25 Ağu ÇİN EKONOMİSİ ABD’NİN İZİNDEN GİDİYOR
GSYH bakımından ABD’nin ardından dünyanın en büyük ikinci ekonomisi olan Çin, geride kalan yıllarda çok büyük bir hızla büyüdü. 2015 yılında yaşanan global durgunluk sebebiyle büyüme hızı yavaşlamış olsa da Çin halen ihracat temelli büyümesiyle göz önünüde. Ülke çift haneli büyüme rakamlarıyla kısa sürede dünyanın en zengin ikinci ülkesi haline gelmeyi başardı ve Çin halkı da GSYH açısından ciddi biçimde zenginleşmeye başladı. Bu zenginleşmeyi son yıllarda ülkenin bir lüks tüketim merkezi haline dönüşmesinden de anlamak mümkün.

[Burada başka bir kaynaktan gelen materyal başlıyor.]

(** * nova-scheduler: the schedule and announcement logic of [main.py]

    A shallow embedding of the bot's store ([bot_data]), of the pruning of
    past streams ([clean_old_streams]), of the daily announcer
    ([daily_schedule_announcer]) and of the command handler ([on_message]),
    with the properties the specification states about them.

    The handlers of [main.py] work on one global dictionary, write it to
    [schedule.json], print to the console, read the wall clock and talk to
    Discord.  All of that is threaded through an explicit [world]; the
    handlers are computations in a state monad over it. *)

From Stdlib Require Import ZArith String Ascii Sorted.
From stdpp Require Import base option list gmap strings pretty.

Local Open Scope Z_scope.

(** ** Data model *)

(** One entry of [bot_data["streams"]]: the three string fields of the
    persisted snapshot. *)
Record stream := Stream {
  datetime : string;
  original_timezone : string;
  description : string
}.

#[global] Instance stream_eq_dec : EqDecision stream.
Proof. solve_decision. Defined.

(** The dictionary [bot_data].  [announcement_channel_id] and
    [last_announced_date_utc] are [None] for JSON [null]. *)
Record data := Data {
  streams : list stream;
  user_timezones : gmap string string;
  announcement_channel_id : option Z;
  last_announced_date_utc : option string
}.
(** * mini-redis: the wire codec, the glob matcher, the keyspace table and
    the command handlers, embedded from the C sources under
    [examples/mini-redis/src] and checked against the specification.

    Conventions of the embedding.
    - A [char] buffer together with its length is a [list ascii]; the
      pointer arithmetic [buf + k] is [drop k buf].
    - [int64_t] arithmetic is written with its two's-complement wrap-around
      ([wrap64]); the [(int)] casts of the parser's return values are written
      with [to_int].  [size_t] quantities that measure an allocated object
      (buffer lengths, table capacity and counters) are below [2^63] on the
      targets the program runs on, so their sums are taken in [Z] unwrapped.
    - [malloc]/[calloc]/[realloc] are taken to succeed (the program exits
      otherwise).
    - [current_time_ms] is declared in [util.h]; the clock is external to
      the code embedded here, so every place where the code reads the clock
      takes the value read as an argument. *)

From Stdlib Require Import ZArith Ascii String List Lia Bool.
From stdpp Require Import base decidable option list numbers strings.

Set Warnings "-register-all".
Local Open Scope Z_scope.

(** ** Bytes and machine integers *)

Abbreviation bytes := (list ascii).

Definition bs (s : string) : bytes := list_ascii_of_string s.

Definition CR : ascii := "013"%char.
Definition LF : ascii := "010"%char.
Definition NUL : ascii := "000"%char.
Definition CRLF : bytes := [CR; LF].

(** The value of a byte read through [unsigned char]. *)
Definition uchar (c : ascii) : Z := Z.of_N (N_of_ascii c).

(** The value of a byte read through a plain (signed) [char]. *)
Definition schar (c : ascii) : Z :=
  if 128 <=? uchar c then uchar c - 256 else uchar c.

Definition INT64_MAX : Z := 9223372036854775807.
Definition INT64_MIN : Z := -9223372036854775808.
Definition INT_MAX : Z := 2147483647.

(** Two's-complement reduction to [int64_t] and to [int]. *)
Definition wrap64 (x : Z) : Z := (x + 2 ^ 63) mod 2 ^ 64 - 2 ^ 63.
Definition to_int (x : Z) : Z := (x + 2 ^ 31) mod 2 ^ 32 - 2 ^ 31.

Definition in_int64 (x : Z) : bool := (INT64_MIN <=? x) && (x <=? INT64_MAX).

(** [strlen]: the number of bytes before the first NUL. *)
Fixpoint strlen (s : bytes) : nat :=
  match s with
  | [] => O
  | c :: s' => if Ascii.eqb c NUL then O else S (strlen s')
  end.

(** What [printf]'s [%d], [%zu] and [PRId64] conversions print. *)
Definition digit_char (d : Z) : ascii := ascii_of_N (Z.to_N (48 + d)).

Fixpoint dec_digits (fuel : nat) (n : Z) (acc : bytes) : bytes :=
  match fuel with
  | O => acc
  | S fuel' =>
      let acc' := digit_char (n mod 10) :: acc in
      if n / 10 =? 0 then acc' else dec_digits fuel' (n / 10) acc'
  end.

Definition dec_of_nonneg (n : Z) : bytes :=
  dec_digits (S (Z.to_nat (Z.log2 n))) n [].

Definition dec_of_Z (n : Z) : bytes :=
  if n <? 0 then "-"%char :: dec_of_nonneg (- n) else dec_of_nonneg n.

(** ** client.c: the write buffer *)

Record client_t := mk_client {
  fd : Z;
  read_buf : bytes;
  write_buf : bytes
}.

Definition client_write_append (c : client_t) (data : bytes) : client_t :=
  mk_client (fd c) (read_buf c) (write_buf c ++ data).

(** ** resp.c *)

Module Resp.

(** [resp_value_t].  An array holds its elements; its [count] field,
    [(int)count], is the length of the list for every frame shorter than
    [INT_MAX] bytes. *)
Inductive resp_value :=
  | SimpleString (s : bytes)
  | Error (s : bytes)
  | Integer (i : Z)
  | BulkString (s : bytes)
  | NullBulk
  | Array (elements : list resp_value).

(** [resp_parse] returns an [int] [r] and fills [out] when [r > 0]; its
    caller in [server.c] reads [r = 0] as "need more data", [r < 0] as a
    protocol error and [r > 0] as the number of bytes consumed. *)
Inductive parse_result :=
  | NeedMore
  | Malformed
  | Parsed (v : resp_value) (n : Z).

(** [return (int)n;] after [out] has been set to [v]. *)
Definition ret_int (n : Z) (v : resp_value) : parse_result :=
  let r := to_int n in
  if 0 <? r then Parsed v r else if r =? 0 then NeedMore else Malformed.

(** [parse_line buf len]: offset of the first CR LF pair, if any. *)
Fixpoint parse_line (buf : bytes) : option nat :=
  match buf with
  | c :: ((d :: _) as rest) =>
      if Ascii.eqb c CR && Ascii.eqb d LF then Some O
      else S <$> parse_line rest
  | _ => None
  end.

(** The digit loop of [parse_integer_value]. *)
Fixpoint int_digits (s : bytes) (result : Z) : option Z :=
  match s with
  | [] => Some result
  | c :: s' =>
      if (schar c <? schar "0") || (schar "9" <? schar c) then None
      else int_digits s' (wrap64 (result * 10 + (schar c - schar "0")))
  end.

(** [parse_integer_value buf len out]: [None] is the return value -1. *)
Definition parse_integer_value (s : bytes) : option Z :=
  match s with
  | [] => None
  | c :: s' =>
      if Ascii.eqb c "-" then
        match s' with
        | [] => None
        | _ => r ← int_digits s' 0; Some (wrap64 (r * -1))
        end
      else r ← int_digits s 0; Some (wrap64 (r * 1))
  end.

(** [parse_bulk_string buf len out], [buf] starting after the dollar sign. *)
Definition parse_bulk_string (buf : bytes) : parse_result :=
  let len := Z.of_nat (length buf) in
  match parse_line buf with
  | None => NeedMore
  | Some line_len =>
      match parse_integer_value (take line_len buf) with
      | None => Malformed
      | Some slen =>
          let ll := Z.of_nat line_len in
          if slen =? -1 then ret_int (1 + ll + 2) NullBulk
          else if slen <? 0 then Malformed
          else
            let header_len := 1 + ll + 2 in
            let total := header_len + slen + 2 in
            if (1 + len <? total) && (len <? ll + 2 + slen + 2) then NeedMore
            else
              ret_int (1 + ll + 2 + slen + 2)
                (BulkString (take (Z.to_nat slen) (drop (line_len + 2) buf)))
      end
  end.

(** The element loop of [parse_array]: [k] elements remain to be read,
    [consumed] bytes of [buf] are used up, [acc] holds the elements read so
    far (latest first).  [parse] is [resp_parse] on the rest of the buffer;
    it answers [None] when the recursion budget is spent. *)
Fixpoint parse_elements (parse : bytes -> option parse_result) (k : nat)
    (buf : bytes) (consumed : Z) (acc : list resp_value)
    : option parse_result :=
  match k with
  | O => Some (ret_int consumed (Array (rev acc)))
  | S k' =>
      if Z.of_nat (length buf) <=? consumed then Some NeedMore
      else
        match parse (drop (Z.to_nat consumed) buf) with
        | None => None
        | Some NeedMore => Some NeedMore
        | Some Malformed => Some Malformed
        | Some (Parsed v r) =>
            parse_elements parse k' buf (consumed + r) (v :: acc)
        end
  end.

(** [parse_array buf len out], [buf] starting at the star. *)
Definition parse_array (parse : bytes -> option parse_result) (buf : bytes)
    : option parse_result :=
  let rest := drop 1 buf in
  match parse_line rest with
  | None => Some NeedMore
  | Some line_len =>
      match parse_integer_value (take line_len rest) with
      | None => Some Malformed
      | Some count =>
          if count <? 0 then Some Malformed
          else
            let consumed := 1 + Z.of_nat line_len + 2 in
            if count =? 0 then Some (ret_int consumed (Array []))
            else parse_elements parse (Z.to_nat count) buf consumed []
      end
  end.

(** The body of [resp_parse buf len out]; [self] stands for the recursive
    calls made by [parse_array]. *)
Definition resp_parse_body (self : bytes -> option parse_result)
    (buf : bytes) : option parse_result :=
  match buf with
  | [] => Some NeedMore
  | tag :: rest =>
      if Ascii.eqb tag "+" || Ascii.eqb tag "-" then
        match parse_line rest with
        | None => Some NeedMore
        | Some line_len =>
            Some (ret_int (1 + Z.of_nat line_len + 2)
                    ((if Ascii.eqb tag "+" then SimpleString else Error)
                       (take line_len rest)))
        end
      else if Ascii.eqb tag ":" then
        match parse_line rest with
        | None => Some NeedMore
        | Some line_len =>
            match parse_integer_value (take line_len rest) with
            | None => Some Malformed
            | Some val =>
                Some (ret_int (1 + Z.of_nat line_len + 2) (Integer val))
            end
        end
      else if Ascii.eqb tag "$" then Some (parse_bulk_string rest)
      else if Ascii.eqb tag "*" then parse_array self buf
      else Some Malformed
  end.

(** [resp_parse]: every recursive call is on a strictly shorter buffer;
    [fuel] bounds the depth of the recursion and [None] means that the
    bound was too small. *)
Fixpoint resp_parse_fuel (fuel : nat) (buf : bytes) : option parse_result :=
  match fuel with
  | O => None
  | S fuel' => resp_parse_body (resp_parse_fuel fuel') buf
  end.

Definition resp_parse (buf : bytes) : option parse_result :=
  resp_parse_fuel (S (length buf)) buf.

(** The writers. *)
Definition resp_write_simple_string (c : client_t) (str : bytes) : client_t :=
  let c := client_write_append c (bs "+") in
  let c := client_write_append c (take (strlen str) str) in
  client_write_append c CRLF.

Definition resp_write_error (c : client_t) (msg : bytes) : client_t :=
  let c := client_write_append c (bs "-") in
  let c := client_write_append c (take (strlen msg) msg) in
  client_write_append c CRLF.

Definition resp_write_integer (c : client_t) (val : Z) : client_t :=
  client_write_append c (bs ":" ++ dec_of_Z val ++ CRLF).

Definition resp_write_bulk_string (c : client_t) (data : bytes) : client_t :=
  let c :=
    client_write_append c
      (bs "$" ++ dec_of_Z (Z.of_nat (length data)) ++ CRLF) in
  let c := client_write_append c data in
  client_write_append c CRLF.

Definition resp_write_null_bulk_string (c : client_t) : client_t :=
  client_write_append c (bs "$-1" ++ CRLF).

Definition resp_write_array_header (c : client_t) (count : Z) : client_t :=
  client_write_append c (bs "*" ++ dec_of_Z count ++ CRLF).

End Resp.


(** ** Serializing a whole wire value

    The server has no single serializing function: a handler calls the
    writer that matches the reply, and for an array the header writer
    followed by one writer call per element (as [cmd_keys] does).
    [resp_write_value] is that sequence of calls for a value [v]. *)

Import Resp.

Fixpoint resp_write_value (c : client_t) (v : resp_value) {struct v}
    : client_t :=
  match v with
  | SimpleString s => resp_write_simple_string c s
  | Error s => resp_write_error c s
  | Integer i => resp_write_integer c i
  | BulkString s => resp_write_bulk_string c s
  | NullBulk => resp_write_null_bulk_string c
  | Array l =>
      fold_left (fun c' e => resp_write_value c' e) l
        (resp_write_array_header c (Z.of_nat (length l)))
  end.

Definition empty_client : client_t := mk_client (-1) [] [].

Definition serialize (v : resp_value) : bytes :=
  write_buf (resp_write_value empty_client v).

(** A text holds a CR immediately followed by a LF. *)
Fixpoint has_crlf (s : bytes) : bool :=
  match s with
  | c :: ((d :: _) as rest) =>
      (Ascii.eqb c CR && Ascii.eqb d LF) || has_crlf rest
  | _ => false
  end.
Lemma search_none (t : tag) keep :
  (forall pn, pn ∈ below t -> keep pn = false) -> search t keep = [].
Proof.
  intros Hk. unfold search.
  assert (Hf : List.filter keep (below t) = []).
  { induction (below t) as [|pn l IH]; simpl; auto.
    rewrite (Hk pn) by apply list_elem_of_here.
    apply IH. intros pn' Hin. apply Hk. apply list_elem_of_further. auto. }
  rewrite Hf. reflexivity.
Qed.
End DomFacts.

Section DomTable.
Context {RT : PyRuntime}.
Import Dom.

Lemma profit_loss_row_dom (soup : tag) (row_name : pystr) :
  exists v,
    extract_table_value_body (lib := Dom.soup) soup (lit "profit-loss") row_name
    = Ok v.
Proof.
  unfold extract_table_value_body. simpl.
  destruct (head (search soup _)) as [table|]; simpl; [|eauto].
  destruct (head (search table _)) as [row_td|] eqn:Htd; simpl; [|eauto].
  assert (Hp : path row_td <> []).
  { eapply search_path. apply head_Some_elem_of. exact Htd. }
  destruct (path row_td) as [|i p] eqn:Hpath; [congruence|]. simpl.
  destruct (last (search _ _)) as [cell|]; simpl; [|eauto].
  rewrite float_or_na_numeric_field. eauto.
Qed.

(** X7. On a parsed document the extraction of a row of the profit-and-loss
    table, whatever the row name, never takes its exception path: every
    step of its body succeeds (a cell that was found always has a parent),
    so ["N/A"] only ever comes from a missing table, a missing row or a last
    cell that is no number. *)
Theorem X7_table_extraction_never_faults_on_a_document
    (soup : tag) (row_name : pystr) :
  extract_table_value_body (lib := Dom.soup) soup (lit "profit-loss") row_name
  = Ok (extract_table_value (lib := Dom.soup) soup (lit "profit-loss") row_name).
Proof.
  unfold extract_table_value.
  destruct (profit_loss_row_dom soup row_name) as [v Hv]. rewrite Hv. reflexivity.
Qed.
(* ===== verification/HostMem.v ===== *)
(** * Host memory behind raw pointers

    The backends read and write caller memory through raw pointers.  [heap]
    maps an address to its byte; an address that is not mapped has none, and
    accessing it is undefined behaviour ([deref] gives [Undefined]).  This is
    the semantics of [slice::from_raw_parts] and
    [ptr::copy_nonoverlapping] that the modelled code relies on. *)

From S2P Require Import Prelude.

Abbreviation heap := (gmap Z Z).

(** The [n] bytes at [a]. *)
Fixpoint load (h : heap) (a : Z) (n : nat) : option bytes :=
  match n with
  | O => Some []
  | S n => b ← h !! a; bs ← load h (a + 1) n; Some (b :: bs)
  end.

(** Overwrite the bytes at [a]. *)
Fixpoint store (h : heap) (a : Z) (bs : bytes) : option heap :=
  match bs with
  | [] => Some h
  | b :: bs => _ ← h !! a; store (<[a := b]> h) (a + 1) bs
  end.

(** [[a, a + n)] is mapped. *)
Definition mapped (h : heap) (a n : Z) : Prop :=
  ∀ i, a <= i < a + n → is_Some (h !! i).

Lemma mapped_sub h a n b m : mapped h a n → a <= b → b + m <= a + n → mapped h b m.
Proof. intros Hm ?? i ?. apply Hm. lia. Qed.

Lemma load_length h a n bs : load h a n = Some bs → length bs = n.
Proof.
  revert a bs. induction n as [|n IH]; intros a bs Hl; simplify_option_eq; [done|].
  simpl. f_equal. by eapply IH.
Qed.

Lemma load_mapped h a n : mapped h a (Z.of_nat n) → is_Some (load h a n).
Proof.
  revert a. induction n as [|n IH]; intros a Hm; simpl; [eauto|].
  destruct (Hm a ltac:(lia)) as [b ->]. simpl.
  destruct (IH (a + 1)) as [bs ->]; [|simpl; eauto].
  eapply mapped_sub; [done|lia..].
Qed.

Lemma load_lookup h a n bs i :
  load h a n = Some bs → (i < n)%nat → bs !! i = h !! (a + Z.of_nat i).
Proof.
  revert a bs i. induction n as [|n IH]; intros a bs i Hl Hi; [lia|].
  simplify_option_eq. destruct i as [|i]; simpl.
  - by rewrite Z.add_0_r.
  - rewrite (IH (a + 1)); [|done|lia]. f_equal. lia.
Qed.

Lemma load_ext h h' a n :
  (∀ i, a <= i < a + Z.of_nat n → h' !! i = h !! i) → load h' a n = load h a n.
Proof.
  revert a. induction n as [|n IH]; intros a Hext; simpl; [done|].
  rewrite Hext by lia. destruct (h !! a); simpl; [|done].
  rewrite IH; [done|]. intros. apply Hext. lia.
Qed.

Lemma load_app h a n m bs cs :
  load h a n = Some bs → load h (a + Z.of_nat n) m = Some cs →
  load h a (n + m) = Some (bs ++ cs).
Proof.
  revert a bs. induction n as [|n IH]; intros a bs Hb Hc; simplify_option_eq.
  - by rewrite Z.add_0_r in Hc.
  - replace (a + Z.of_nat (S n)) with (a + 1 + Z.of_nat n) in Hc by lia.
    by erewrite IH.
Qed.

Lemma store_mapped h a bs : mapped h a (Z.of_nat (length bs)) → is_Some (store h a bs).
Proof.
  revert h a. induction bs as [|b bs IH]; intros h a Hm; simpl; [eauto|].
  simpl in Hm. destruct (Hm a ltac:(lia)) as [c ->]. apply IH.
  intros i Hi. destruct (decide (i = a)) as [->|]; [rewrite lookup_insert_eq; eauto|].
  rewrite lookup_insert_ne by done. apply Hm. lia.
Qed.

(** Outside the written range the heap is unchanged. *)
Lemma store_lookup_ne h h' a bs i :
  store h a bs = Some h' → ¬ (a <= i < a + Z.of_nat (length bs)) → h' !! i = h !! i.
Proof.
  revert h a. induction bs as [|b bs IH]; intros h a Hs Hi; simplify_option_eq; [done|].
  simpl in Hi. rewrite (IH _ _ Hs) by lia. apply lookup_insert_ne. lia.
Qed.

Lemma store_lookup h h' a bs (i : nat) b :
  store h a bs = Some h' → bs !! i = Some b → h' !! (a + Z.of_nat i) = Some b.
Proof.
  revert h a i. induction bs as [|c bs IH]; intros h a i Hs Hi; [done|].
  simplify_option_eq. destruct i as [|i]; simplify_eq/=.
  - rewrite Z.add_0_r. erewrite store_lookup_ne; [|done|lia]. apply lookup_insert_eq.
  - replace (a + Z.of_nat (S i)) with (a + 1 + Z.of_nat i) by lia. by eapply IH.
Qed.

(** No address becomes mapped or unmapped. *)
Lemma store_dom h h' a bs i : store h a bs = Some h' → is_Some (h' !! i) ↔ is_Some (h !! i).
Proof.
  revert h a. induction bs as [|b bs IH]; intros h a Hs; simplify_option_eq; [done|].
  rewrite (IH _ _ Hs). destruct (decide (i = a)) as [->|]; [|by rewrite lookup_insert_ne].
  rewrite lookup_insert_eq. split; eauto.
Qed.

Lemma store_mapped_iff h h' a bs b n : store h a bs = Some h' → mapped h' b n ↔ mapped h b n.
Proof.
  intros Hs. unfold mapped. split; intros Hm i Hi; [rewrite <- (store_dom _ _ _ _ _ Hs)|rewrite (store_dom _ _ _ _ _ Hs)]; auto.
Qed.

(** A load sees exactly what the last store to its range wrote. *)
Lemma load_store_eq h h' a bs : store h a bs = Some h' → load h' a (length bs) = Some bs.
Proof.
  revert h a. induction bs as [|b bs IH]; intros h a Hs; simplify_option_eq; [done|].
  simpl. rewrite (IH _ _ Hs).
  by rewrite (store_lookup_ne _ _ _ _ _ Hs), lookup_insert_eq by lia.
Qed.

Lemma load_store_ne h h' a bs b n :
  store h a bs = Some h' →
  a + Z.of_nat (length bs) <= b ∨ b + Z.of_nat n <= a →
  load h' b n = load h b n.
Proof.
  intros Hs Hd. apply load_ext. intros i Hi. eapply store_lookup_ne; [done|lia].
Qed.

(** [mapped] is decided by trying the load. *)
Lemma mapped_load_iff h a n : mapped h a n ↔ is_Some (load h a (Z.to_nat n)).
Proof.
  split.
  - intros Hm. apply load_mapped. intros i Hi. apply Hm. lia.
  - intros [bs Hl] i Hi. rewrite <- (Z.sub_add a i), Z.add_comm.
    replace (i - a) with (Z.of_nat (Z.to_nat (i - a))) by lia.
    rewrite <- (load_lookup _ _ _ _ _ Hl) by lia. apply lookup_lt_is_Some.
    rewrite (load_length _ _ _ _ Hl). lia.
Qed.

#[global] Instance mapped_dec h a n : Decision (mapped h a n).
Proof. refine (cast_if (decide (is_Some (load h a (Z.to_nat n))))); by rewrite mapped_load_iff. Defined.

Ancak Çin büyürken ülke içi dinamikler de ciddi biçimde değişti. 70’li yıllardan sonra rejimde yaşanan değişimle birlikte kapılarını dünyaya açan Çin, bunun faydasını ihracat anlamında görürken dünyanın geri kalananından da etkilenmeye başladı. 1978 yılında dünyada gelir eşitsizliğinin en düşük olduğu ülkelerin başında gelen Çin, bugün ise bu konuda ABD ile yarışır durumda. Ülkeye dair veriler incelendiği?nde ülkede en zengin %10’luk kesimin gelirin %41’i elde ettiği görülüyor. 1978 yılında ise bu oran %27 civarındaymış. Ayrıca toplumun en fakir %50’lik kesimi 1978 yılında gelirden %27’lik bir pay alırken bugün bu oran %15’e düşmüş durumda. Çin bu verilerle gelir dağılımı açısından Avrupa Birliği ve ABD arasında bir konuma bulunuyor. Fakat Avrupa Birliği’nde özellikle Fransa gibi ülkelerde gelir dağılımı daha eşit olma yönünde ilerliyor.
Çin ekonomik ve sosyokültürel yönergeler bakımından ABD’ye benziyor olsa da aslında rejim modeli tümüyle kapitalizme dönüşmüş değil. Ülke komünist düzeni terketmiş olsa da Devlet halen ekonomi ve şirketlerle iç içe durumda. Bu da Çin’i komünizm ve kapitalizm arasında bir ara model haline getiriyor.
Elbette GSYH bakımından Çin ile ABD arasındaki fark halen oldukça yüksek. Fakat Çin’in liderlik konusunda arzusu ve potansiyeli mevcut. Özellikle son yıllarda girişimciliğe yapılan yatırımlarda da bu vizyonu görmek mümkün. Ancak Çin, ABD’ye yaklaştıkça sosyokültürel bakımdan değişim geçirmeye devam edecek gibi görünüyor. Belki de günün birinde liderliği ele geçirecekler ancak bu olduğunda kendilerini ABD ile ciddi benzerlikler içerisinde bulabilirler.
Her ne olursa olsun Çin hem gelişimi, hem de nüfus potansiyeliyle büyük fırsatları elinde barındırıyor. Bu pazarın dışa daha açık hale gelmesi, kendi has zorlukları bulunsa da önemli kapılar açabilir.